Wednesday, August 20, 2008

Charles Van Doren in The New Yorker

I'm always catching up on a backlog of New Yorker magazines-- in the July 28th issue, there was a "Personal History" piece by Charles Van Doren, infamous for his role in the 1950s quiz show fraud scandal. I found the tone of the article a bit hokey and over-earnest, somehow, but of course I was interested in the role money played in Van Doren's troubles.

Here's what happens when he first meets the TV producer who gets him onto the show "Twenty One," the man who later tells him to lie about the outcome being rigged:

I told him that I was an instructor of English [at Columbia]-- a long way from being a professor. I was not comfortable talking about myself, especially when he asked me how much an instructor of English made. When I told him, he just looked at me.
Van Doren decides to do the show, and cooperates with the producers as they feed him answers and even tell him how to speak them. He plays the perfect, handsome, wholesome young man, and audiences eat it up as he appears to outsmart the unpleasant, nerdy Herb Stempel. He goes on to win $128,000 before the producers decide the next bit of drama their sponsors need is to have Van Doren lose. But by then, he's a celebrity, and he easily gets a job with NBC which pays him $50,000 a year, which would be the equivalent of almost $350,000 today.

Eventually, there is an investigation of the rigged quiz shows-- Van Doren lies repeatedly to investigators and then finally fesses up at a Congressional hearing. Disgraced, he loses his TV job, doesn't show his face at Columbia for over 40 years, and spends the rest of his working life as an editor and publisher. In the early 1990s, he is approached by the producers of the movie Quiz Show, in which he is played by Ralph Fiennes. They offer him $100,000 to be a consultant on the film. Van Doren writes,
Our family had a meeting, sitting around our kitchen table. John, our son, was for my taking the money. "They're going to make the movie anyway, whatever you do," he said. "Everybody else is making money out of it, why shouldn't you?"
Gerry [Van Doren's wife] agreed-- they would say whatever they wanted-- "But taking the money gives them a kind of license."
Van Doren wants to take the money, but backs off when his wife says she'll leave him if he does.

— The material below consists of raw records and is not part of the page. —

(** * BLE multi-advertising manager (stack/btm/btm_ble_multi_adv.cc)

    A shallow embedding of [BleAdvertisingManagerImpl]: the instance tables
    are lists indexed by instance id, every member function is a state
    transformer that also returns the commands it handed to its external
    collaborators (HCI interface, alarm service, address generator), and a
    [base::Callback] bound for a later completion is the Rocq function that
    the completion will run. *)

From stdpp Require Import base numbers list.

Open Scope Z_scope.

(** ** Machine integers *)

Definition INT_MAX : Z := 2147483647.

(** Conversion to [uint8_t], [uint16_t], [uint32_t]. *)
Definition to_uint8 (z : Z) : Z := z mod 256.
Definition to_uint16 (z : Z) : Z := z mod 65536.
Definition to_uint32 (z : Z) : Z := z mod 4294967296.

(** Conversion to [int] (two's complement, 32 bits). *)
Definition to_int (z : Z) : Z := (z + 2147483648) mod 4294967296 - 2147483648.

(** ** Results of running code that may hit undefined behaviour *)

Inductive fault : Set :=
| OutOfRange       (* operator[] past the end of a vector *)
| DivideByZero     (* integer division by zero *)
| SignedOverflow   (* overflow of an int addition *)
| NullPointer.     (* call through a null manager pointer *)

Inductive result (A : Type) : Type :=
| Ok (a : A)
| Crash (f : fault).
Arguments Ok {A} a.
Arguments Crash {A} f.

Definition bind {A B : Type} (r : result A) (k : A -> result B) : result B :=
  match r with
  | Ok a => k a
  | Crash f => Crash f
  end.

Notation "x <- r ;; k" := (bind r (fun x => k))
  (at level 100, r at next level, right associativity).

(** [v[i]] for a [std::vector]. *)
Definition at_index {A : Type} (v : list A) (i : Z) : result A :=
  if i <? 0 then Crash OutOfRange
  else match v !! Z.to_nat i with
       | Some a => Ok a
       | None => Crash OutOfRange
       end.

(** ** Data model *)

(** [RawAddress]: the six address bytes. *)
Definition RawAddress : Set := list Z.
Definition kEmpty : RawAddress := [0; 0; 0; 0; 0; 0].

(** [base::TimeTicks] and [base::TimeDelta] count microseconds. *)
Definition TimeTicks : Set := Z.
Definition TimeDelta : Set := Z.
Definition FromMilliseconds (ms : Z) : TimeDelta := ms * 1000.
Definition InMilliseconds (d : TimeDelta) : Z := Z.quot d 1000.

(** [std::array<uint8_t,5>] *)
Record array5 : Set := Array5 { a0 : Z; a1 : Z; a2 : Z; a3 : Z; a4 : Z }.
Definition array5_to_list (a : array5) : list Z := [a0 a; a1 a; a2 a; a3 a; a4 a].

(** The callbacks that are kept inside the instance table.  They all come
    from the client of the manager, so each is known by the name the client
    gave it; what running it does is the client's business, only the call is
    recorded. *)
Inductive StoredCb : Set :=
| NullCb                                   (* default-constructed, is_null() *)
| NoOpCb                                   (* base::DoNothing() *)
| ClientCb (name : nat)                    (* a MultiAdvCb of the client *)
| ClientRegisterCb (name : nat) (id : Z).  (* Bind(timeout_cb, inst_id) over a RegisterCb *)

Definition is_null (cb : StoredCb) : bool :=
  match cb with NullCb => true | _ => false end.

Record AdvertisingInstance : Set := MkAdvertisingInstance {
  inst_id : Z;  (* uint8_t *)
  in_use : bool;
  advertising_event_properties : Z;  (* uint8_t *)
  adv_raddr_timer : bool;  (* alarm_t*, true when non-null *)
  tx_power : Z;  (* int8_t *)
  duration : Z;  (* uint16_t, 1 unit is 10ms *)
  maxExtAdvEvents : Z;  (* uint8_t *)
  timeout_timer : bool;  (* alarm_t*, true when non-null *)
  own_address_type : Z;  (* uint8_t *)
  own_address : RawAddress;
  timeout_cb : StoredCb;  (* MultiAdvCb *)
  address_update_required : bool;
  periodic_enabled : bool;
  advertising_interval : Z;  (* uint32_t, 1 unit is 0.625 ms *)
  skip_rpa_count : Z;  (* uint8_t *)
  skip_rpa : bool;
  randomizer : array5;  (* std::array<uint8_t,5> *)
  advertise_data : list Z;
  scan_response_data : list Z;
  periodic_data : list Z;
  advertise_data_enc : list Z;
  scan_response_data_enc : list Z;
  periodic_adv_data_enc : list Z;
  enc_key_value : list Z;
  enable_status : bool;
  enable_time : TimeTicks;
  big_handle : Z  (* uint8_t *)
}.

(** [p_inst->inst_id], for code whose own parameter is called [inst_id]. *)
Definition get_inst_id (p_inst : AdvertisingInstance) : Z := inst_id p_inst.

(** Assignments to one member, [p_inst->field = v]. *)
Definition set_inst_id (v : Z) (i : AdvertisingInstance) : AdvertisingInstance :=
  let 'MkAdvertisingInstance f0 f1 f2 f3 f4 f5 f6 f7 f8 f9 f10 f11 f12 f13 f14 f15 f16 f17 f18 f19 f20 f21 f22 f23 f24 f25 f26 := i in
  MkAdvertisingInstance v f1 f2 f3 f4 f5 f6 f7 f8 f9 f10 f11 f12 f13 f14 f15 f16 f17 f18 f19 f20 f21 f22 f23 f24 f25 f26.
Definition set_in_use (v : bool) (i : AdvertisingInstance) : AdvertisingInstance :=
  let 'MkAdvertisingInstance f0 f1 f2 f3 f4 f5 f6 f7 f8 f9 f10 f11 f12 f13 f14 f15 f16 f17 f18 f19 f20 f21 f22 f23 f24 f25 f26 := i in
  MkAdvertisingInstance f0 v f2 f3 f4 f5 f6 f7 f8 f9 f10 f11 f12 f13 f14 f15 f16 f17 f18 f19 f20 f21 f22 f23 f24 f25 f26.
Definition set_advertising_event_properties (v : Z) (i : AdvertisingInstance) : AdvertisingInstance :=
  let 'MkAdvertisingInstance f0 f1 f2 f3 f4 f5 f6 f7 f8 f9 f10 f11 f12 f13 f14 f15 f16 f17 f18 f19 f20 f21 f22 f23 f24 f25 f26 := i in
  MkAdvertisingInstance f0 f1 v f3 f4 f5 f6 f7 f8 f9 f10 f11 f12 f13 f14 f15 f16 f17 f18 f19 f20 f21 f22 f23 f24 f25 f26.
Definition set_adv_raddr_timer (v : bool) (i : AdvertisingInstance) : AdvertisingInstance :=
  let 'MkAdvertisingInstance f0 f1 f2 f3 f4 f5 f6 f7 f8 f9 f10 f11 f12 f13 f14 f15 f16 f17 f18 f19 f20 f21 f22 f23 f24 f25 f26 := i in
  MkAdvertisingInstance f0 f1 f2 v f4 f5 f6 f7 f8 f9 f10 f11 f12 f13 f14 f15 f16 f17 f18 f19 f20 f21 f22 f23 f24 f25 f26.
Definition set_tx_power (v : Z) (i : AdvertisingInstance) : AdvertisingInstance :=
  let 'MkAdvertisingInstance f0 f1 f2 f3 f4 f5 f6 f7 f8 f9 f10 f11 f12 f13 f14 f15 f16 f17 f18 f19 f20 f21 f22 f23 f24 f25 f26 := i in
  MkAdvertisingInstance f0 f1 f2 f3 v f5 f6 f7 f8 f9 f10 f11 f12 f13 f14 f15 f16 f17 f18 f19 f20 f21 f22 f23 f24 f25 f26.
Definition set_duration (v : Z) (i : AdvertisingInstance) : AdvertisingInstance :=
  let 'MkAdvertisingInstance f0 f1 f2 f3 f4 f5 f6 f7 f8 f9 f10 f11 f12 f13 f14 f15 f16 f17 f18 f19 f20 f21 f22 f23 f24 f25 f26 := i in
  MkAdvertisingInstance f0 f1 f2 f3 f4 v f6 f7 f8 f9 f10 f11 f12 f13 f14 f15 f16 f17 f18 f19 f20 f21 f22 f23 f24 f25 f26.
Definition set_maxExtAdvEvents (v : Z) (i : AdvertisingInstance) : AdvertisingInstance :=
  let 'MkAdvertisingInstance f0 f1 f2 f3 f4 f5 f6 f7 f8 f9 f10 f11 f12 f13 f14 f15 f16 f17 f18 f19 f20 f21 f22 f23 f24 f25 f26 := i in
  MkAdvertisingInstance f0 f1 f2 f3 f4 f5 v f7 f8 f9 f10 f11 f12 f13 f14 f15 f16 f17 f18 f19 f20 f21 f22 f23 f24 f25 f26.
Definition set_timeout_timer (v : bool) (i : AdvertisingInstance) : AdvertisingInstance :=
  let 'MkAdvertisingInstance f0 f1 f2 f3 f4 f5 f6 f7 f8 f9 f10 f11 f12 f13 f14 f15 f16 f17 f18 f19 f20 f21 f22 f23 f24 f25 f26 := i in
  MkAdvertisingInstance f0 f1 f2 f3 f4 f5 f6 v f8 f9 f10 f11 f12 f13 f14 f15 f16 f17 f18 f19 f20 f21 f22 f23 f24 f25 f26.
Definition set_own_address_type (v : Z) (i : AdvertisingInstance) : AdvertisingInstance :=
  let 'MkAdvertisingInstance f0 f1 f2 f3 f4 f5 f6 f7 f8 f9 f10 f11 f12 f13 f14 f15 f16 f17 f18 f19 f20 f21 f22 f23 f24 f25 f26 := i in
  MkAdvertisingInstance f0 f1 f2 f3 f4 f5 f6 f7 v f9 f10 f11 f12 f13 f14 f15 f16 f17 f18 f19 f20 f21 f22 f23 f24 f25 f26.
Definition set_own_address (v : RawAddress) (i : AdvertisingInstance) : AdvertisingInstance :=
  let 'MkAdvertisingInstance f0 f1 f2 f3 f4 f5 f6 f7 f8 f9 f10 f11 f12 f13 f14 f15 f16 f17 f18 f19 f20 f21 f22 f23 f24 f25 f26 := i in
  MkAdvertisingInstance f0 f1 f2 f3 f4 f5 f6 f7 f8 v f10 f11 f12 f13 f14 f15 f16 f17 f18 f19 f20 f21 f22 f23 f24 f25 f26.
Definition set_timeout_cb (v : StoredCb) (i : AdvertisingInstance) : AdvertisingInstance :=
  let 'MkAdvertisingInstance f0 f1 f2 f3 f4 f5 f6 f7 f8 f9 f10 f11 f12 f13 f14 f15 f16 f17 f18 f19 f20 f21 f22 f23 f24 f25 f26 := i in
  MkAdvertisingInstance f0 f1 f2 f3 f4 f5 f6 f7 f8 f9 v f11 f12 f13 f14 f15 f16 f17 f18 f19 f20 f21 f22 f23 f24 f25 f26.
Definition set_address_update_required (v : bool) (i : AdvertisingInstance) : AdvertisingInstance :=
  let 'MkAdvertisingInstance f0 f1 f2 f3 f4 f5 f6 f7 f8 f9 f10 f11 f12 f13 f14 f15 f16 f17 f18 f19 f20 f21 f22 f23 f24 f25 f26 := i in
  MkAdvertisingInstance f0 f1 f2 f3 f4 f5 f6 f7 f8 f9 f10 v f12 f13 f14 f15 f16 f17 f18 f19 f20 f21 f22 f23 f24 f25 f26.
Definition set_periodic_enabled (v : bool) (i : AdvertisingInstance) : AdvertisingInstance :=
  let 'MkAdvertisingInstance f0 f1 f2 f3 f4 f5 f6 f7 f8 f9 f10 f11 f12 f13 f14 f15 f16 f17 f18 f19 f20 f21 f22 f23 f24 f25 f26 := i in
  MkAdvertisingInstance f0 f1 f2 f3 f4 f5 f6 f7 f8 f9 f10 f11 v f13 f14 f15 f16 f17 f18 f19 f20 f21 f22 f23 f24 f25 f26.
Definition set_advertising_interval (v : Z) (i : AdvertisingInstance) : AdvertisingInstance :=
  let 'MkAdvertisingInstance f0 f1 f2 f3 f4 f5 f6 f7 f8 f9 f10 f11 f12 f13 f14 f15 f16 f17 f18 f19 f20 f21 f22 f23 f24 f25 f26 := i in
  MkAdvertisingInstance f0 f1 f2 f3 f4 f5 f6 f7 f8 f9 f10 f11 f12 v f14 f15 f16 f17 f18 f19 f20 f21 f22 f23 f24 f25 f26.
Definition set_skip_rpa_count (v : Z) (i : AdvertisingInstance) : AdvertisingInstance :=
  let 'MkAdvertisingInstance f0 f1 f2 f3 f4 f5 f6 f7 f8 f9 f10 f11 f12 f13 f14 f15 f16 f17 f18 f19 f20 f21 f22 f23 f24 f25 f26 := i in
  MkAdvertisingInstance f0 f1 f2 f3 f4 f5 f6 f7 f8 f9 f10 f11 f12 f13 v f15 f16 f17 f18 f19 f20 f21 f22 f23 f24 f25 f26.
Definition set_skip_rpa (v : bool) (i : AdvertisingInstance) : AdvertisingInstance :=
  let 'MkAdvertisingInstance f0 f1 f2 f3 f4 f5 f6 f7 f8 f9 f10 f11 f12 f13 f14 f15 f16 f17 f18 f19 f20 f21 f22 f23 f24 f25 f26 := i in
  MkAdvertisingInstance f0 f1 f2 f3 f4 f5 f6 f7 f8 f9 f10 f11 f12 f13 f14 v f16 f17 f18 f19 f20 f21 f22 f23 f24 f25 f26.
Definition set_randomizer (v : array5) (i : AdvertisingInstance) : AdvertisingInstance :=
  let 'MkAdvertisingInstance f0 f1 f2 f3 f4 f5 f6 f7 f8 f9 f10 f11 f12 f13 f14 f15 f16 f17 f18 f19 f20 f21 f22 f23 f24 f25 f26 := i in
  MkAdvertisingInstance f0 f1 f2 f3 f4 f5 f6 f7 f8 f9 f10 f11 f12 f13 f14 f15 v f17 f18 f19 f20 f21 f22 f23 f24 f25 f26.
Definition set_advertise_data (v : list Z) (i : AdvertisingInstance) : AdvertisingInstance :=
  let 'MkAdvertisingInstance f0 f1 f2 f3 f4 f5 f6 f7 f8 f9 f10 f11 f12 f13 f14 f15 f16 f17 f18 f19 f20 f21 f22 f23 f24 f25 f26 := i in
  MkAdvertisingInstance f0 f1 f2 f3 f4 f5 f6 f7 f8 f9 f10 f11 f12 f13 f14 f15 f16 v f18 f19 f20 f21 f22 f23 f24 f25 f26.
Definition set_scan_response_data (v : list Z) (i : AdvertisingInstance) : AdvertisingInstance :=
  let 'MkAdvertisingInstance f0 f1 f2 f3 f4 f5 f6 f7 f8 f9 f10 f11 f12 f13 f14 f15 f16 f17 f18 f19 f20 f21 f22 f23 f24 f25 f26 := i in
  MkAdvertisingInstance f0 f1 f2 f3 f4 f5 f6 f7 f8 f9 f10 f11 f12 f13 f14 f15 f16 f17 v f19 f20 f21 f22 f23 f24 f25 f26.
Definition set_periodic_data (v : list Z) (i : AdvertisingInstance) : AdvertisingInstance :=
  let 'MkAdvertisingInstance f0 f1 f2 f3 f4 f5 f6 f7 f8 f9 f10 f11 f12 f13 f14 f15 f16 f17 f18 f19 f20 f21 f22 f23 f24 f25 f26 := i in
  MkAdvertisingInstance f0 f1 f2 f3 f4 f5 f6 f7 f8 f9 f10 f11 f12 f13 f14 f15 f16 f17 f18 v f20 f21 f22 f23 f24 f25 f26.
Definition set_advertise_data_enc (v : list Z) (i : AdvertisingInstance) : AdvertisingInstance :=
  let 'MkAdvertisingInstance f0 f1 f2 f3 f4 f5 f6 f7 f8 f9 f10 f11 f12 f13 f14 f15 f16 f17 f18 f19 f20 f21 f22 f23 f24 f25 f26 := i in
  MkAdvertisingInstance f0 f1 f2 f3 f4 f5 f6 f7 f8 f9 f10 f11 f12 f13 f14 f15 f16 f17 f18 f19 v f21 f22 f23 f24 f25 f26.
Definition set_scan_response_data_enc (v : list Z) (i : AdvertisingInstance) : AdvertisingInstance :=
  let 'MkAdvertisingInstance f0 f1 f2 f3 f4 f5 f6 f7 f8 f9 f10 f11 f12 f13 f14 f15 f16 f17 f18 f19 f20 f21 f22 f23 f24 f25 f26 := i in
  MkAdvertisingInstance f0 f1 f2 f3 f4 f5 f6 f7 f8 f9 f10 f11 f12 f13 f14 f15 f16 f17 f18 f19 f20 v f22 f23 f24 f25 f26.
Definition set_periodic_adv_data_enc (v : list Z) (i : AdvertisingInstance) : AdvertisingInstance :=
  let 'MkAdvertisingInstance f0 f1 f2 f3 f4 f5 f6 f7 f8 f9 f10 f11 f12 f13 f14 f15 f16 f17 f18 f19 f20 f21 f22 f23 f24 f25 f26 := i in
  MkAdvertisingInstance f0 f1 f2 f3 f4 f5 f6 f7 f8 f9 f10 f11 f12 f13 f14 f15 f16 f17 f18 f19 f20 f21 v f23 f24 f25 f26.
Definition set_enc_key_value (v : list Z) (i : AdvertisingInstance) : AdvertisingInstance :=
  let 'MkAdvertisingInstance f0 f1 f2 f3 f4 f5 f6 f7 f8 f9 f10 f11 f12 f13 f14 f15 f16 f17 f18 f19 f20 f21 f22 f23 f24 f25 f26 := i in
  MkAdvertisingInstance f0 f1 f2 f3 f4 f5 f6 f7 f8 f9 f10 f11 f12 f13 f14 f15 f16 f17 f18 f19 f20 f21 f22 v f24 f25 f26.
Definition set_enable_status (v : bool) (i : AdvertisingInstance) : AdvertisingInstance :=
  let 'MkAdvertisingInstance f0 f1 f2 f3 f4 f5 f6 f7 f8 f9 f10 f11 f12 f13 f14 f15 f16 f17 f18 f19 f20 f21 f22 f23 f24 f25 f26 := i in
  MkAdvertisingInstance f0 f1 f2 f3 f4 f5 f6 f7 f8 f9 f10 f11 f12 f13 f14 f15 f16 f17 f18 f19 f20 f21 f22 f23 v f25 f26.
Definition set_enable_time (v : TimeTicks) (i : AdvertisingInstance) : AdvertisingInstance :=
  let 'MkAdvertisingInstance f0 f1 f2 f3 f4 f5 f6 f7 f8 f9 f10 f11 f12 f13 f14 f15 f16 f17 f18 f19 f20 f21 f22 f23 f24 f25 f26 := i in
  MkAdvertisingInstance f0 f1 f2 f3 f4 f5 f6 f7 f8 f9 f10 f11 f12 f13 f14 f15 f16 f17 f18 f19 f20 f21 f22 f23 f24 v f26.
Definition set_big_handle (v : Z) (i : AdvertisingInstance) : AdvertisingInstance :=
  let 'MkAdvertisingInstance f0 f1 f2 f3 f4 f5 f6 f7 f8 f9 f10 f11 f12 f13 f14 f15 f16 f17 f18 f19 f20 f21 f22 f23 f24 f25 f26 := i in
  MkAdvertisingInstance f0 f1 f2 f3 f4 f5 f6 f7 f8 f9 f10 f11 f12 f13 f14 f15 f16 f17 f18 f19 f20 f21 f22 f23 f24 f25 v.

It's strange to think that this guy's downfall was so tied to a desire for money. I don't know the exact circumstances of his family, but they seem to have been quite comfortable-- his father and uncle were famous intellectuals (remember when America had those?) and he implies that the family had plenty of money when he recounts a conversation with his father in which he is told "you can do anything you want," as in "you can move back to Paris to try working on your novel again." When his parents die, he inherits their home and land, which includes "two houses, several barns, fields and woods" and all the trappings of a gentleman farmer. Many articles about his life say he was the son of a "wealthy family."

I think Van Doren's New Yorker piece was ultimately a bit of a cop-out. He portrays himself as a decent sort who got caught up in what passes for WASP tragedy: a question of honor in which he gets caught with his pants down, feels distraught for a while but then learns to follow the way of truth and intellect with the help of a good woman's love, yada yada. I'd like to have seen him really deal with the meat of the issue: why someone with such a privileged upbringing was ashamed of his salary and was willing to lie and cheat in pursuit of money he really didn't need. For someone of his upbringing at that time, I think it would have been considered beneath him to worry so much about how much money he made, rather than focusing on the prestige of an intellectual career. I wish he had acknowledged that it was his greed more than his lying that made him a traitor to his class.

6 comments:

TAM said...

I just found you blog, very fun concept. I love the trackability of your Net Worth Journey. Thanks for sharing!

Anonymous said...

Have you seen the movie Quiz Show? It's a great film, and all about this scandal!

mOOm said...

I'd never heard of this story before, but maybe he wanted to get some of his own money rather than relying on his family.

Anonymous said...

I'm with Moom, and as a former English instructor at a major private university, I can assure you that the compensation is so junky (mine was $17,500 a year) that there wasn't much (legal, of course) that I wouldn't have considered doing to make some more cash ...

Though what he agreed to do is outside the bounds. Was it illegal, though? I'm not convinced.

Gord said...

I think we've missed the point. Why would he lie and cheat if he doesn't need the money? He wanted to prove he was smart and of value to his family; he wanted to make his own mark on life. In doing so, he violated his values and disgraced himself and probably his family too. Illegal? Who knows? Immoral? Most definitely.

Anonymous said...

One inaccuracy in your post - his wife specifically said she would not leave him if he took the money to be an advisor to "Quiz Show."

Given the story he tells here, the movie took alot of liberties with respect to his relationship with his father, with Dick Goodwin and also with Stempel's personal situation.

I think he is very forthright. This was a conscience-clearing attempt which I appreciate. There is really no sense sugar-coating anything at this point. The incidents were more than 50 years ago - most of the viewing audience, Enright, Garroway, Barry, Kindle, et al are all dead. Why lie now?